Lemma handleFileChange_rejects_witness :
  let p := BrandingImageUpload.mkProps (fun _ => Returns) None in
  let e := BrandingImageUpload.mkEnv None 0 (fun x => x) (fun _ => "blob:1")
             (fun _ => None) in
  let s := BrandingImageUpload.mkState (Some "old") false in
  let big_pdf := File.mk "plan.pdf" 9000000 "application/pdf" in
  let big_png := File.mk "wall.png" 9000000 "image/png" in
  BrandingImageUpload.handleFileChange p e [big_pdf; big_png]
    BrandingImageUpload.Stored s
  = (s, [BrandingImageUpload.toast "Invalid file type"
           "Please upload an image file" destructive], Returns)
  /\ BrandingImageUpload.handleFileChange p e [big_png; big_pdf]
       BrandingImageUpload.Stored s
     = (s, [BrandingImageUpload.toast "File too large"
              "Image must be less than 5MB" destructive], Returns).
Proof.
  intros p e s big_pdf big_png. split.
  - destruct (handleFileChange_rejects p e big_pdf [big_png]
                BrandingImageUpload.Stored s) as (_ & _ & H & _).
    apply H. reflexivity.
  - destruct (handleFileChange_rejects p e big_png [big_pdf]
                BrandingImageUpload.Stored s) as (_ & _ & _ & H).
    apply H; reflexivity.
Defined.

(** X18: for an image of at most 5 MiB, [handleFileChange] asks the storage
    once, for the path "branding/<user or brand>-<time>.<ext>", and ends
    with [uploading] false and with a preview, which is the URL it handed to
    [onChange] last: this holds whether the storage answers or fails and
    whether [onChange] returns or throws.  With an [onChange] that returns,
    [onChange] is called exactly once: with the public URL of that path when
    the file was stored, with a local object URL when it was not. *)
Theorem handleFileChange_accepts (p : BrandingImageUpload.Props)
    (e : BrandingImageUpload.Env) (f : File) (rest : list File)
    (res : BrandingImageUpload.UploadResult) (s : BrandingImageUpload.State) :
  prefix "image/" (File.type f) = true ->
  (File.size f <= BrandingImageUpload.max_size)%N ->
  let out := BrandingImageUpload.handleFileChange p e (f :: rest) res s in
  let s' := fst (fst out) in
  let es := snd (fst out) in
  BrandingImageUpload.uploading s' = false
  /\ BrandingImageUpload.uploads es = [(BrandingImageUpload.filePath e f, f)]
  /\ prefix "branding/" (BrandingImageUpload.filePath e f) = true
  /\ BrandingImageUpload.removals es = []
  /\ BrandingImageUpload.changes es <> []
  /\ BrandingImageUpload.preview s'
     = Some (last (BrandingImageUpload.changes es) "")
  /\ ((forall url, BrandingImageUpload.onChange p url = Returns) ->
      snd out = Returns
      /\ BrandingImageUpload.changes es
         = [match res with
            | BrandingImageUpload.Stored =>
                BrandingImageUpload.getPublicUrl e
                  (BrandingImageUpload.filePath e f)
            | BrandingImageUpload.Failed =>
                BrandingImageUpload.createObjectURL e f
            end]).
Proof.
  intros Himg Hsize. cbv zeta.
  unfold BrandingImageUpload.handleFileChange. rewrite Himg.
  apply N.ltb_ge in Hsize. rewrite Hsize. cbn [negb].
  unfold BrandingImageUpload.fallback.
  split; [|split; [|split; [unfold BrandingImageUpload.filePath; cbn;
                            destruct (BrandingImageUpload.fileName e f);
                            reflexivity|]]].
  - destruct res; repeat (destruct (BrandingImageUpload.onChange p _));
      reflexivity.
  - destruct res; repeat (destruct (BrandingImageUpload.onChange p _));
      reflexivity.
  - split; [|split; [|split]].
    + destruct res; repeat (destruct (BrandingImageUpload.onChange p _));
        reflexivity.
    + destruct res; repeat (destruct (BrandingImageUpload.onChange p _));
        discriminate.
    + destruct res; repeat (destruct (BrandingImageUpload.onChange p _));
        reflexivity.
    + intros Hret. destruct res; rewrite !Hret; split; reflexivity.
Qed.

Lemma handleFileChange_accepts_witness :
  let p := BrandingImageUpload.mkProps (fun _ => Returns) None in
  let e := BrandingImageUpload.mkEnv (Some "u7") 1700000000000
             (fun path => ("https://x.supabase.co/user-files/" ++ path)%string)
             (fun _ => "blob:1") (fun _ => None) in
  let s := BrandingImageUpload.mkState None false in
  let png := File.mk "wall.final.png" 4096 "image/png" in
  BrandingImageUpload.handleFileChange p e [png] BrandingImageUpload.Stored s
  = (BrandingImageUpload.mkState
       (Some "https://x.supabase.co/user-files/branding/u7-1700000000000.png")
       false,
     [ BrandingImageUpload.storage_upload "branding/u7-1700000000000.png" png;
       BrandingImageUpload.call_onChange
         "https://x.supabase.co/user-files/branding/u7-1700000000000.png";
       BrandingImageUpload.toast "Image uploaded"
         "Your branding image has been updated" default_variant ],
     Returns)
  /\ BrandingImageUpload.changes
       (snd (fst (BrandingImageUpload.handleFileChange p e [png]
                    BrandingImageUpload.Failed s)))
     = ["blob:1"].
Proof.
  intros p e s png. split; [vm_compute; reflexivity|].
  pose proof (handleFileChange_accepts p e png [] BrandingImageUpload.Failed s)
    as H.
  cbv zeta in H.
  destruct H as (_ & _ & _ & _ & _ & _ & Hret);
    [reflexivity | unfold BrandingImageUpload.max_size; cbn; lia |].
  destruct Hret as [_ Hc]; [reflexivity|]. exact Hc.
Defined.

* * * * * * * * *

• **Your task**: The answer must be a single number: the count of lines in the listing that hold the string "Hret".

• **Result for this task**: 3